(* ===== verification/InterpRun.v ===== *)
(** * Running a block: termination and the state invariant

    The theorems about [run_block], the model of [Interpreter::Run()]. *)

From Stdlib Require Import ZArith Lia.
From stdpp Require Import numbers base gmap list.
From S2P Require Import Prelude MachineInt IRTypes Instr InterpCore InterpFlags InterpScalar.
From S2P Require Import InterpMemory InterpVector Interp InterpInvariant.

Local Open Scope Z_scope.
Local Open Scope svm_scope.

Section Run.
Context (h : Heap) (cfg : IConfig).
Context (host_fn : Z -> list Z -> M Z) (host_pair_fn : Z -> Z -> Z -> Z -> M (Z * Z)).

Abbreviation loop := (run_loop h cfg host_fn host_pair_fn).
Abbreviation step := (loop_step h cfg host_fn host_pair_fn).

(** ** Labels *)

(** A label of the table is a [BindLabel] of the block naming its key. *)
Definition label_of (insts : list Ptr) (e : option Ptr * nat) : Prop :=
  exists q i v, insts !! snd e = Some q /\ h !! q = Some i /\ i_op i = OpCode_BindLabel
    /\ GetArg_Value i 0 = Ok v /\ v_inst v = fst e.

Lemma labels_err e l : foldl (labels_step h) (Err e) l = Err e.
Proof. by induction l. Qed.

Lemma collect_labels_sound insts labels :
  collect_labels h insts = Ok labels -> Forall (label_of insts) labels.
Proof.
  unfold collect_labels.
  assert (Forall (fun e => insts !! fst e = Some (snd e)) (imap pair insts)) as Hix.
  { apply Forall_lookup_2. intros k e. rewrite list_lookup_imap.
    destruct (insts !! k) eqn:E; simpl; intros [= <-]. done. }
  revert Hix. generalize (imap pair insts). intros l. 
  assert (Forall (label_of insts) []) as H0 by constructor. revert H0.
  generalize (@nil (option Ptr * nat)) as acc.
  induction l as [|[k q] l IH]; intros acc Hacc Hix; [by intros [= <-]|].
  change (foldl (labels_step h) (labels_step h (Ok acc) (k, q)) l = Ok labels ->
          Forall (label_of insts) labels).
  apply Forall_cons in Hix as [Hkq Hix]. simpl in Hkq.
  destruct (labels_step h (Ok acc) (k, q)) as [acc'|e] eqn:E; [|by rewrite labels_err].
  apply IH; [|done]. unfold labels_step, deref in E. simpl in E.
  destruct (h !! q) as [i|] eqn:Hq; [|done]. simpl in E.
  destruct (op_eqb_spec (i_op i) OpCode_BindLabel) as [Hop|]; [|by injection E as <-].
  destruct (GetArg_Value i 0) as [v|] eqn:Hv; [|done]. injection E as <-.
  constructor; [|done]. exists q, i, v. done.
Qed.

Lemma find_label_in labels p pos : find_label labels p = Some pos -> (Some p, pos) ∈ labels.
Proof.
  induction labels as [|[k x] l IH]; simpl; [done|].
  destruct (decide _) as [-> | _]; [intros [= <-]; left|right; auto].
Qed.

(** Every [BindLabel] comes after the jump it names: in SSA order a value is
    defined before it is used. *)
Definition labels_forward (insts : list Ptr) : Prop :=
  forall j k p q i v,
    insts !! j = Some p -> insts !! k = Some q -> h !! q = Some i ->
    i_op i = OpCode_BindLabel -> GetArg_Value i 0 = Ok v -> v_inst v = Some p -> (j < k)%nat.

(** ** Termination *)

Lemma step_advances labels insts pc p s pc' s' :
  Forall (label_of insts) labels -> labels_forward insts -> insts !! pc = Some p ->
  step labels pc p s = Ok (inl pc', s') -> (pc < pc')%nat.
Proof.
  intros Hl Hf Hp Hs. unfold loop_step in Hs. minv Hs.
  destruct (_ || _) eqn:Hop.
  - minv Hs. destruct (Bool.eqb _ _); [|lia].
    destruct (find_label labels p) as [pos|] eqn:E; [|lia].
    apply find_label_in in E. rewrite Forall_forall in Hl.
    destruct (Hl _ E) as (q & j & v & H1' & H2' & H3' & H4' & H5'). simpl in *.
    specialize (Hf pc pos p q j v Hp H1' H2' H3' H4' H5'). lia.
  - minv Hs. destruct (decide _); [|by unfold ret in Hs]. minv Hs. lia.
Qed.

Lemma loop_total labels b : 
  Forall (label_of (b_insts b)) labels -> labels_forward (b_insts b) ->
  forall fuel pc s, (length (b_insts b) - pc <= fuel)%nat ->
  exists r, loop fuel labels b pc s = Some r.
Proof.
  intros Hl Hf fuel. induction fuel as [|f IH]; intros pc s Hm; simpl.
  - destruct (b_insts b !! pc) eqn:E; [|eauto]. apply lookup_lt_Some in E. lia.
  - destruct (b_insts b !! pc) as [p|] eqn:E; [|eauto].
    destruct (step labels pc p s) as [[[pc'|r] s']|e] eqn:Es; eauto.
    pose proof (step_advances _ _ _ _ _ _ _ Hl Hf E Es). apply IH.
    apply lookup_lt_Some in E. lia.
Qed.

Lemma loop_mono labels b fuel fuel' pc s r :
  (fuel <= fuel')%nat -> loop fuel labels b pc s = Some r -> loop fuel' labels b pc s = Some r.
Proof.
  revert fuel' pc s. induction fuel as [|f IH]; intros fuel' pc s Hle.
  - destruct fuel'; simpl; destruct (b_insts b !! pc); done.
  - destruct fuel' as [|f']; [lia|]. simpl. destruct (b_insts b !! pc); [|done].
    destruct (step _ _ _ _) as [[[pc'|] s']|]; try done. apply IH. lia.
Qed.

(** (C40) [Interpreter::Run()] terminates on every block whose labels are bound
    after the jumps they serve: as many loop iterations as the block has
    instructions always reach a result (a halt reason or an error), and a larger
    bound gives the same result. *)
Theorem run_block_total (b : Block) (s : IState) :
  labels_forward (b_insts b) ->
  exists r, forall fuel, (length (b_insts b) <= fuel)%nat ->
    run_block h cfg host_fn host_pair_fn fuel b s = Some r.
Proof.
  intros Hf. unfold run_block. destruct (collect_labels h (b_insts b)) as [labels|e] eqn:E; [|eauto].
  apply collect_labels_sound in E.
  match goal with |- context [loop _ _ _ 0 ?s0] =>
    destruct (loop_total labels b E Hf (length (b_insts b)) 0 s0 ltac:(lia)) as [r Hr] end.
  exists r. intros. by eapply loop_mono.
Qed.

(** ** The state invariant *)

Context (D : gset Z) (n : nat).
Hypothesis host_keeps : forall a l, keeps D n trivial_post (host_fn a l).
Hypothesis host_pair_keeps : forall a x y z, keeps D n trivial_post (host_pair_fn a x y z).

Lemma keeps_RunTerminal t : keeps D n trivial_post (RunTerminal h t).
Proof.
  revert t. fix IH 1. intros t.
  destruct t as [| | |x|x|x| |c t1 t2|c t1 t2|v cases|t1]; simpl;
    try apply keeps_ret_any.
  - eapply keeps_bind; [apply keeps_set_halt|]. intros. apply keeps_ret_any.
  - eapply keeps_bind; [by apply (keeps_gets D n (fun s => s))|]. intros.
    eapply keeps_bind; [apply keeps_set_prev_loc|]. intros.
    eapply keeps_bind; [apply keeps_set_current_loc|]. intros. apply keeps_ret_any.
  - eapply keeps_bind; [by apply (keeps_gets D n (fun s => s))|]. intros.
    eapply keeps_bind; [apply keeps_set_prev_loc|]. intros.
    eapply keeps_bind; [apply keeps_set_current_loc|]. intros. apply keeps_ret_any.
  - eapply keeps_bind; [by apply (keeps_gets D n (fun s => s))|]. intros.
    eapply keeps_bind; [apply keeps_set_prev_loc|]. intros.
    eapply keeps_bind; [apply keeps_set_current_loc|]. intros. apply keeps_ret_any.
  - eapply keeps_bind; [apply keeps_ReadScalar|]. intros. destruct (negb _); apply IH.
  - eapply keeps_bind; [apply keeps_gets|]. intros. destruct (EvalCondition _ _); apply IH.
  - eapply keeps_bind; [apply keeps_ReadScalar|]. intros x _.
    induction cases as [|[m t'] cases IHc]; [apply keeps_ret_any|].
    destruct (x =? Imm_Get m); [apply IH|apply IHc].
  - eapply keeps_bind; [apply keeps_gets|]. intros r _. destruct (decide _); [apply IH|].
    apply keeps_ret_any.
Qed.

Lemma keeps_loop_step labels pc p : keeps D n trivial_post (step labels pc p).
Proof.
  unfold loop_step. eapply keeps_bind; [apply keeps_lift|]. intros i _.
  apply keeps_if.
  - eapply keeps_bind; [apply keeps_lift|]. intros.
    eapply keeps_bind; [apply keeps_ReadScalar|]. intros. apply keeps_ret_any.
  - eapply keeps_bind; [by apply keeps_run_inst|]. intros.
    eapply keeps_bind; [apply keeps_gets|]. intros. destruct (decide _); apply keeps_ret_any.
Qed.

Lemma loop_keeps labels b fuel pc s r s' :
  state_ok D n s -> loop fuel labels b pc s = Some (Ok (r, s')) -> state_ok D n s'.
Proof.
  revert pc s. induction fuel as [|f IH]; intros pc s Hs; simpl;
    (destruct (b_insts b !! pc) as [p|]; [|intros [= E]; by eapply keeps_RunTerminal]); [done|].
  destruct (step labels pc p s) as [[[pc'|x] s1]|] eqn:E; [| |done].
  - apply IH. by eapply keeps_loop_step.
  - intros [= <- <-]. by eapply keeps_loop_step.
Qed.
End Run.

(** The state a block starts from: the guest flags and memory hold values of
    their types. *)
Record entry_ok (s : IState) : Prop := mk_entry_ok {
  entry_flags : is_word (s_flags s);
  entry_mem : map_Forall (fun _ b => is_byte b) (s_mem s)
}.

Definition slot_count (h : Heap) (b : Block) : nat :=
  Z.to_nat ((max_inst_id h (b_insts b) + 1) * Z.of_nat kSlotStride).


(** ** Examples: a block with a forward jump *)

Definition jump_block : Block := mkBlock jump_insts ReturnToHost.

Lemma jump_labels_forward x : labels_forward (jump_heap x) jump_insts.
Proof.
  intros j k p q i v Hj Hk Hq Hop Hv Hp.
  destruct k as [|[|[|[|k]]]]; simpl in Hk; try done; injection Hk as <-;
    vm_compute in Hq; injection Hq as <-; try done.
  vm_compute in Hv. injection Hv as <-. vm_compute in Hp. injection Hp as <-.
  destruct j as [|[|[|[|j]]]]; simpl in Hj; try done. lia.
Qed.

Lemma sample_entry_ok x y : entry_ok (sample_state x y 0).
Proof.
  split; [by vm_compute|]. intros a b Hab. apply elem_of_list_to_map_2, elem_of_zip_r in Hab.
  apply elem_of_replicate in Hab as [-> _]. by vm_compute.
Qed.

Lemma run_block_total_witness :
  exists r, forall fuel, (4 <= fuel)%nat ->
    run_block (jump_heap 0) sample_config no_host_fn no_host_pair_fn fuel jump_block
      (sample_state 0 0 0) = Some r.
Proof.
  apply (run_block_total (jump_heap 0) sample_config no_host_fn no_host_pair_fn jump_block).
  apply jump_labels_forward.
Defined.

..............................

** PROBLEM STATEMENT **
From the material above, set down exactly the lines starting at the one with "apply collect_labels_sound in E." and ending at the one with "revert t. fix IH 1. intros t.", end lines included.

** TASK ANSWER **
  apply collect_labels_sound in E.
  match goal with |- context [loop _ _ _ 0 ?s0] =>
    destruct (loop_total labels b E Hf (length (b_insts b)) 0 s0 ltac:(lia)) as [r Hr] end.
  exists r. intros. by eapply loop_mono.
Qed.

(** ** The state invariant *)

Context (D : gset Z) (n : nat).
Hypothesis host_keeps : forall a l, keeps D n trivial_post (host_fn a l).
Hypothesis host_pair_keeps : forall a x y z, keeps D n trivial_post (host_pair_fn a x y z).

Lemma keeps_RunTerminal t : keeps D n trivial_post (RunTerminal h t).
Proof.
  revert t. fix IH 1. intros t.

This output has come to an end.